One of the main issues with The Fourth Kind is the acting. Will Patton, who plays the sheriff, should never again be given a serious role. He elicits a chuckle or two every time he appears on screen. In fact, some of his lines (such as “What is this craziness?”, “We know it’s not real!” and more explicit statements) are delivered so poorly that they will be mocked by viewers for weeks to come.
The rest of the dialogue is equally stilted and forced. Abel Campos, played by Elias Koteas, just looks perpetually confused. Jovovich’s portrayal of Tyler rarely ventures beyond a few blood-curdling –- and annoying -– screams. Even so, the acting doesn’t totally ruin the movie. Dim lighting, scary music and the occasional seizure all help the movie feel as eerie as it’s supposed to.
The “real” documentation within the movie is often perfectly lined up with what the actors say. It’s a pretty creative way to provide the apparent evidence for the events. That said, the content of the tapes is questionable, as is the analysis within the movie. The videotapes are shaky in places they should not be. The random voices are said to be speaking Sumerian but are not at all intelligible or at least could not be identified so quickly.
Minor inconsistencies aside, the fact that all involved parties of the “real” events declined to be named, or even to corroborate the story, speaks volumes. Even the man who supposedly helped Tyler translate Sumerian and contributed his knowledge to the movie asked to not be named in the film.
Interviews with the “real” Tyler –- who is probably the most alien-looking creature in entire film -– were conducted by writer/director Olatunde Osunsanmi. Records of Dr. Abigail Tyler from Nome, Alaska are difficult -– dare I say impossible? –- to find. For a story supposedly so grounded in reality, there are too many loopholes to just accept it at face value.
Despite the flaws in The Fourth Kind, the movie is immensely entertaining. It does provoke some thoughts on extraterrestrial existence. Some of the hypnosis scenes are borderline freaky and are definitely not for the faint of heart. The setup and concept is interesting and fresh for an alien movie.
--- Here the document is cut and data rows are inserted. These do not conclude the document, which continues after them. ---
(* ===== verification/EcTable.v ===== *)
(** * The precomputed multiples of secp256k1 (crypto/secp256k1.table)

    The table cp of secp256k1.c, 64 rows of 8 points with nine limbs for each
    coordinate, as the source lists it. *)

From stdpp Require Import base list numbers.
From Stdlib Require Import ZArith.
From S2P Require Import Prelude Bignum Curves.

Module EcTable.
Import Curves.

Definition secp256k1_cp_0 : list curve_point :=
  [CurvePoint [0x16f81798; 0xf940ad8; 0x138a3656; 0x17f9b65b; 0x10b07029; 0x114ae743; 0xeb15681; 0xfdf3b97; 0x79be66]
     [0x1b10d4b8; 0x23e847f; 0x1550667; 0xf68914d; 0x108a8fd1; 0x1dfe0708; 0x11957693; 0xee4d478; 0x483ada];
   CurvePoint [0x1ce036f9; 0x100f889d; 0x1be66c21; 0x3908b06; 0x15229b53; 0x7c2fc4e; 0xc4124d1; 0x324b18; 0xf9308a]
     [0x4b8e672; 0x5cfebac; 0x1088c6db; 0x1533269; 0x1f356650; 0x1bf3151b; 0x503f8c; 0x1ec65bd; 0x388f7b];
   CurvePoint [0x1240efe4; 0x1d46ab4d; 0x1866adf2; 0x17097bb8; 0x5128e88; 0x1392852e; 0x24d56d2; 0x9a340e4; 0x2f8bde]
     [0x6ac62d6; 0x543e9d5; 0x35a1037; 0x104e3756; 0x1c426f78; 0x14eed364; 0xf5b536e; 0x4c6dcbc; 0xd8ac22];
   CurvePoint [0xac4f9bc; 0x95eef6e; 0xc38e73a; 0x336fc06; 0x7a0e3d4; 0x19b2f975; 0x13aa8e63; 0xc8dcbb6; 0x5cbdf0]
     [0x87264da; 0x8413140; 0x1f79ed69; 0x7a17027; 0x54dba81; 0x6b6c30d; 0x5828c5e; 0x81744ab; 0x6aebca];
   CurvePoint [0x1c27ccbe; 0x1af8886f; 0x15f9c530; 0xf2d2e98; 0x19abde09; 0xbc54faa; 0x194c26b4; 0x1c5e18fe; 0xacd484]
     [0x64f9c37; 0xe613156; 0x17e383c1; 0x1111486e; 0x161e9add; 0x4b8bb1d; 0x7f590e0; 0x43614fb; 0xcc3389];
   CurvePoint [0x1da008cb; 0x1f60bc4a; 0x105e246e; 0x133017cb; 0x5aac564; 0x1235b863; 0x4797bd0; 0x1f0b1528; 0x774ae7]
     [0x953c61b; 0xeba64e; 0x1e75aa0c; 0x1b63c5bf; 0x1b365372; 0xeab6bdb; 0x1864090f; 0x65d6d6b; 0xd984a0];
   CurvePoint [0x19405aa8; 0x176efc78; 0x3963377; 0xbf78cc2; 0x8651b07; 0x902e1ba; 0x22f1f47; 0x185b2ea5; 0xf28773]
     [0x1b03ed81; 0xdae5a96; 0x7ea47ca; 0x140db4a4; 0x1af473a1; 0x975b2e6; 0xa25d608; 0x5d1b101; 0xab090];
   CurvePoint [0x27e080e; 0x56de7c7; 0x17de791; 0xb28de79; 0x1f41131e; 0xd7184af; 0xa596919; 0x9efa87d; 0xd7924d]
     [0x16a26b58; 0x826e4ff; 0x5b4e971; 0x15e57b1; 0x6defea4; 0x17611466; 0xa9a0e10; 0xe550d8e; 0x581e28]].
And the director does not try to summon up cheesy representations of aliens, using lighting and sound more to convey the presence of an unknown creature.
But then Jovovich says something like “It is not God, but it can pretend to be,” and it’s too easy to just laugh it off again.
Bottom Line: No matter how hard “The Fourth Kind” tries to prove that aliens exist, it elicits little more than a couple of shocks, a handful of chuckles and 98 minutes of disbelief.